===== Task input =====

(* ===== verification/KvState.v ===== *)
(** Key-value database: the abstract state and its representation.

    The database is a list of sectors, each with its dirty status and the list
    of its records; the bytes of the medium are determined by it.  What a user
    sees is the finite map of the records whose status is written. *)
From S2P Require Import Prelude FdbDef Status FlashIO FlashSpec KvDef KvRead KvWrite KvRing KvSpec.

Record krec := KRec { kr_st : fdb_kv_status; kr_key : list Z; kr_val : list Z }.
Record ksec := KSec { ks_dirty : fdb_sector_dirty_status; ks_recs : list krec }.

#[export] Instance krec_eq_dec : EqDecision krec.
Proof. solve_decision. Defined.

(** ** Sizes *)

Definition kr_len (r : krec) : Z := rec_len (kr_key r) (kr_val r).
Definition kr_set (st : fdb_kv_status) (r : krec) : krec := KRec st (kr_key r) (kr_val r).

Fixpoint recs_len (rs : list krec) : Z :=
  match rs with
  | [] => 0
  | r :: rs => kr_len r + recs_len rs
  end.

(** The offset of the free space of a sector. *)
Definition ks_end (s : ksec) : Z := SECTOR_HDR_DATA_SIZE + recs_len (ks_recs s).

(** A sector without records is empty; no sector is ever full (see
    [KvAlloc]). *)
Definition ks_store (s : ksec) : fdb_sector_store_status :=
  match ks_recs s with [] => FDB_SECTOR_STORE_EMPTY | _ => FDB_SECTOR_STORE_USING end.

Lemma kr_len_pos r : KV_HDR_DATA_SIZE <= kr_len r.
Proof.
  unfold kr_len, rec_len. pose proof (len_nonneg (kr_key r)). pose proof (len_nonneg (kr_val r)). lia.
Qed.

Lemma recs_len_nonneg rs : 0 <= recs_len rs.
Proof.
  induction rs as [|r rs IH]; simpl; [lia|]. pose proof (kr_len_pos r).
  unfold KV_HDR_DATA_SIZE in *. lia.
Qed.

Lemma recs_len_app rs rs' : recs_len (rs ++ rs') = recs_len rs + recs_len rs'.
Proof. induction rs as [|r rs IH]; simpl; lia. Qed.

Lemma recs_len_count rs : KV_HDR_DATA_SIZE * Z.of_nat (length rs) <= recs_len rs.
Proof.
  induction rs as [|r rs IH]; simpl; [lia|]. pose proof (kr_len_pos r).
  unfold KV_HDR_DATA_SIZE in *. lia.
Qed.

Lemma kr_len_set st r : kr_len (kr_set st r) = kr_len r.
Proof. done. Qed.

(** ** Sectors on the medium *)

Definition krec_at (m : list Z) (a : Z) (r : krec) : Prop :=
  rec_at m a (kr_st r) (kr_key r) (kr_val r).

Fixpoint recs_at (m : list Z) (a : Z) (rs : list krec) : Prop :=
  match rs with
  | [] => True
  | r :: rs => krec_at m a r /\ recs_at m (a + kr_len r) rs
  end.

(** The sector of [n] bytes at [a]. *)
Record sec_at (n : Z) (m : list Z) (a : Z) (s : ksec) : Prop := {
  sa_store : slice m a 1 = [status_byte (enum_val (ks_store s))];
  sa_dirty : slice m (a + SECTOR_DIRTY_OFFSET) 1 = [status_byte (enum_val (ks_dirty s))];
  sa_magic : slice m (a + SECTOR_MAGIC_OFFSET) 4 = le_bytes 4 SECTOR_MAGIC_WORD;
  sa_combined : slice m (a + 8) 4 = le_bytes 4 SECTOR_NOT_COMBINED;
  sa_recs : recs_at m (a + SECTOR_HDR_DATA_SIZE) (ks_recs s);
  sa_free : filled m (a + ks_end s) (n - ks_end s) FDB_BYTE_ERASED;
}.

(** What holds of the sectors whatever the medium: the keys belong to [keys],
    and the space that the allocation keeps free is there. *)
Definition krec_ok (keys : list Z -> Prop) (r : krec) : Prop :=
  keys (kr_key r) /\ rec_ok (kr_key r) (kr_val r).

Record ksec_ok (keys : list Z -> Prop) (n : Z) (s : ksec) : Prop := {
  so_recs : Forall (krec_ok keys) (ks_recs s);
  so_room : ks_recs s <> [] -> ks_end s + FDB_SEC_REMAIN_THRESHOLD < n;
}.

Lemma ks_end_range keys n s :
  64 <= n -> ksec_ok keys n s -> SECTOR_HDR_DATA_SIZE <= ks_end s <= n.
Proof.
  intros Hn [_ H]. pose proof (recs_len_nonneg (ks_recs s)).
  unfold ks_end, FDB_SEC_REMAIN_THRESHOLD, KV_HDR_DATA_SIZE, FDB_KV_NAME_MAX, SECTOR_HDR_DATA_SIZE in *.
  destruct (ks_recs s) as [|r rs]; [simpl; lia|]. specialize (H ltac:(done)). lia.
Qed.

(** *** Parts of the medium that are the same *)

Lemma slice_sub_eq m m' a n b k :
  0 <= a -> slice m' a n = slice m a n -> a <= b -> 0 <= k -> b + k <= a + n ->
  slice m' b k = slice m b k.
Proof.
  intros Ha H Hb Hk Hbk. replace b with (a + (b - a)) by lia.
  rewrite <- (slice_slice m' a n), <- (slice_slice m a n) by lia. by rewrite H.
Qed.

Lemma krec_at_eq m m' a r :
  0 <= a -> slice m' a (kr_len r) = slice m a (kr_len r) -> krec_at m a r -> krec_at m' a r.
Proof.
  intros Ha H. unfold krec_at, rec_at, kr_len, rec_len, KV_HDR_DATA_SIZE, KV_MAGIC_OFFSET in *.
  pose proof (len_nonneg (kr_key r)). pose proof (len_nonneg (kr_val r)).
  rewrite !(slice_sub_eq m m' a _ _ _ Ha H) by lia. done.
Qed.

Lemma recs_at_eq m m' a rs :
  0 <= a -> slice m' a (recs_len rs) = slice m a (recs_len rs) -> recs_at m a rs -> recs_at m' a rs.
Proof.
  revert a. induction rs as [|r rs IH]; intros a Ha H; simpl; [done|]. intros [H1 H2].
  pose proof (kr_len_pos r). pose proof (recs_len_nonneg rs). unfold KV_HDR_DATA_SIZE in *. simpl in H.
  split; [apply (krec_at_eq m); [done| |done]|apply IH; [lia| |done]];
    eapply slice_sub_eq; try exact H; lia.
Qed.

Lemma recs_at_app m a rs rs' :
  recs_at m a (rs ++ rs') <-> recs_at m a rs /\ recs_at m (a + recs_len rs) rs'.
Proof.
  revert a. induction rs as [|r rs IH]; intros a; simpl; [by rewrite Z.add_0_r; intuition|].
  rewrite IH, Z.add_assoc. intuition.
Qed.

(** Unfolds the layout of sectors and records. *)
Ltac ks_consts :=
  unfold FDB_SEC_REMAIN_THRESHOLD in *;
  unfold SECTOR_HDR_DATA_SIZE, SECTOR_DIRTY_OFFSET, SECTOR_MAGIC_OFFSET, KV_HDR_DATA_SIZE,
    KV_MAGIC_OFFSET, FDB_KV_NAME_MAX in *.
Ltac ks_unfold := unfold ks_end, kr_len, rec_len in *; ks_consts.

Lemma sec_at_eq n m m' a s :
  0 <= a -> SECTOR_HDR_DATA_SIZE <= ks_end s <= n -> slice m' a n = slice m a n ->
  sec_at n m a s -> sec_at n m' a s.
Proof.
  intros Ha Hn H [H1 H2 H3 H4 H5 H6]. pose proof (recs_len_nonneg (ks_recs s)). ks_unfold.
  split; unfold filled in *; ks_unfold;
    rewrite ?(slice_sub_eq m m' a _ _ _ Ha H) by lia; try done.
  eapply recs_at_eq; [lia| |exact H5]. eapply slice_sub_eq; try exact H; lia.
Qed.

(** *** Writing to a sector *)

Section writes.
Context (n : Z) (m : list Z) (a : Z) (s : ksec).
Context (Ha : 0 <= a) (Hn : SECTOR_HDR_DATA_SIZE <= ks_end s <= n) (Hm : a + n <= len m).
Context (Hs : sec_at n m a s).

(** The status of a record is changed. *)
Lemma sec_at_set_status pre r post st :
  ks_recs s = pre ++ r :: post ->
  sec_at n (splice m (a + SECTOR_HDR_DATA_SIZE + recs_len pre) [status_byte (enum_val st)]) a
    (KSec (ks_dirty s) (pre ++ kr_set st r :: post)).
Proof.
  intros E. pose proof (recs_len_nonneg pre). pose proof (recs_len_nonneg post).
  pose proof (kr_len_pos r) as Hr.
  assert (ks_end s = SECTOR_HDR_DATA_SIZE + recs_len pre + kr_len r + recs_len post) as Eend
    by (unfold ks_end; rewrite E, recs_len_app; simpl; lia).
  destruct Hs as [H1 H2 H3 H4 H5 H6]. rewrite E in H5. apply recs_at_app in H5 as [H5 [Hrec Hpost]].
  set (p := a + SECTOR_HDR_DATA_SIZE + recs_len pre) in *.
  assert (forall b k, 0 <= b -> 0 <= k -> b + k <= p \/ p + 1 <= b ->
    slice (splice m p [status_byte (enum_val st)]) b k = slice m b k) as Ho.
  { intros. apply slice_splice_other; change (len [_]) with 1; unfold p; ks_unfold; lia. }
  assert (ks_store (KSec (ks_dirty s) (pre ++ kr_set st r :: post)) = ks_store s) as Est
    by (unfold ks_store; rewrite E; by destruct pre).
  assert (ks_end (KSec (ks_dirty s) (pre ++ kr_set st r :: post)) = ks_end s) as Eend'
    by (unfold ks_end; cbn [ks_recs]; rewrite E, !recs_len_app; done).
  split; rewrite ?Est; cbn [ks_dirty ks_recs]; unfold filled; rewrite ?Eend';
    try (rewrite Ho; [done|unfold p; ks_unfold; lia..]).
  apply recs_at_app. split; [|split].
  - eapply recs_at_eq; [ks_unfold; lia| |exact H5]. apply Ho; unfold p; ks_unfold; lia.
  - destruct Hrec as (R1 & R2 & R3 & R4). fold p. unfold krec_at, rec_at. cbn [kr_set kr_st kr_key kr_val].
    pose proof (len_nonneg (kr_key r)). pose proof (len_nonneg (kr_val r)).
    fold p in R2, R3, R4.
    split_and!; [|by (rewrite Ho; [|unfold p; ks_unfold; lia..])..].
    apply (slice_splice_same m p [_]); [unfold p; ks_unfold; lia|].
    change (len [_]) with 1. unfold p; ks_unfold; lia.
  - fold p in Hpost |- *. rewrite kr_len_set. eapply recs_at_eq; [unfold p; ks_unfold; lia| |exact Hpost].
    apply Ho; unfold p; ks_unfold; lia.
Qed.

(** The dirty status is changed. *)
Lemma sec_at_set_dirty dt :
  sec_at n (splice m (a + SECTOR_DIRTY_OFFSET) [status_byte (enum_val dt)]) a (KSec dt (ks_recs s)).
Proof.
  destruct Hs as [H1 H2 H3 H4 H5 H6]. pose proof (recs_len_nonneg (ks_recs s)).
  assert (forall b k, 0 <= b -> 0 <= k -> b + k <= a + 1 \/ a + 2 <= b ->
    slice (splice m (a + SECTOR_DIRTY_OFFSET) [status_byte (enum_val dt)]) b k = slice m b k) as Ho.
  { intros. apply slice_splice_other; change (len [_]) with 1; ks_unfold; lia. }
  split; cbn [ks_dirty ks_recs]; unfold filled; change (ks_store (KSec dt (ks_recs s))) with (ks_store s);
    change (ks_end (KSec dt (ks_recs s))) with (ks_end s);
    try (rewrite Ho; [done|ks_unfold; lia..]).
  - apply (slice_splice_same m _ [_]); change (len [_]) with 1; ks_unfold; lia.
  - eapply recs_at_eq; [ks_unfold; lia| |exact H5]. apply Ho; ks_unfold; lia.
Qed.

(** A record is appended; the sector is in use. *)
Lemma sec_at_append r :
  kr_st r = FDB_KV_WRITE -> ks_end s + kr_len r <= n ->
  sec_at n (splice (splice m a [status_byte (enum_val FDB_SECTOR_STORE_USING)])
                   (a + ks_end s) (rec_bytes (kr_key r) (kr_val r))) a
    (KSec (ks_dirty s) (ks_recs s ++ [r])).
Proof.
  intros Est Hr. destruct Hs as [H1 H2 H3 H4 H5 H6]. pose proof (recs_len_nonneg (ks_recs s)).
  pose proof (kr_len_pos r) as Hpos.
  set (m1 := splice m a _). assert (len m1 = len m) as Hl by apply len_splice.
  pose proof (len_rec_bytes (kr_key r) (kr_val r)) as Hlr. fold (kr_len r) in Hlr.
  assert (forall b k, a + 1 <= b -> 0 <= k -> b + k <= a + ks_end s \/ a + ks_end s + kr_len r <= b ->
    slice (splice m1 (a + ks_end s) (rec_bytes (kr_key r) (kr_val r))) b k = slice m b k) as Ho.
  { intros. rewrite slice_splice_other; [|rewrite ?Hl, ?Hlr; ks_unfold; lia..].
    apply slice_splice_other; change (len [_]) with 1; ks_unfold; lia. }
  assert (ks_end (KSec (ks_dirty s) (ks_recs s ++ [r])) = ks_end s + kr_len r) as Eend
    by (unfold ks_end; cbn [ks_recs]; rewrite recs_len_app; simpl; lia).
  assert (ks_store (KSec (ks_dirty s) (ks_recs s ++ [r])) = FDB_SECTOR_STORE_USING) as Es
    by (unfold ks_store; cbn [ks_recs]; by destruct (ks_recs s)).
  split; rewrite ?Es; cbn [ks_dirty ks_recs]; unfold filled; rewrite ?Eend;
    try (rewrite Ho; [done|ks_unfold; lia..]).
  - rewrite slice_splice_other by (rewrite ?Hl, ?Hlr; ks_unfold; lia).
    apply (slice_splice_same m a [_]); change (len [_]) with 1; ks_unfold; lia.
  - apply recs_at_app. split; [|split; [|done]].
    + eapply recs_at_eq; [ks_unfold; lia| |exact H5]. apply Ho; ks_unfold; lia.
    + unfold krec_at. rewrite Est, <- Z.add_assoc. fold (ks_end s).
      apply rec_at_stored; fold (kr_len r); rewrite ?Hl; ks_unfold; lia.
  - rewrite Ho by (ks_unfold; lia). apply (filled_sub m _ _ _ _ _ H6); ks_unfold; lia.
Qed.
End writes.

(** The header [format_sector] writes. *)
Definition fresh_hdr : list Z :=
  [status_byte (enum_val FDB_SECTOR_STORE_EMPTY); status_byte (enum_val FDB_SECTOR_DIRTY_FALSE)] ++
  [FDB_BYTE_ERASED; FDB_BYTE_ERASED] ++ le_bytes 4 SECTOR_MAGIC_WORD ++
  le_bytes 4 SECTOR_NOT_COMBINED ++ le_bytes 4 FDB_DATA_UNUSED.

Definition fresh_sec : ksec := KSec FDB_SECTOR_DIRTY_FALSE [].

=====

§ Problem to work on
Search the entries for the string "medium" and return each line where it turns up.

§ Answer for this exercise
    of its records; the bytes of the medium are determined by it.  What a user
(** ** Sectors on the medium *)
(** What holds of the sectors whatever the medium: the keys belong to [keys],
(** *** Parts of the medium that are the same *)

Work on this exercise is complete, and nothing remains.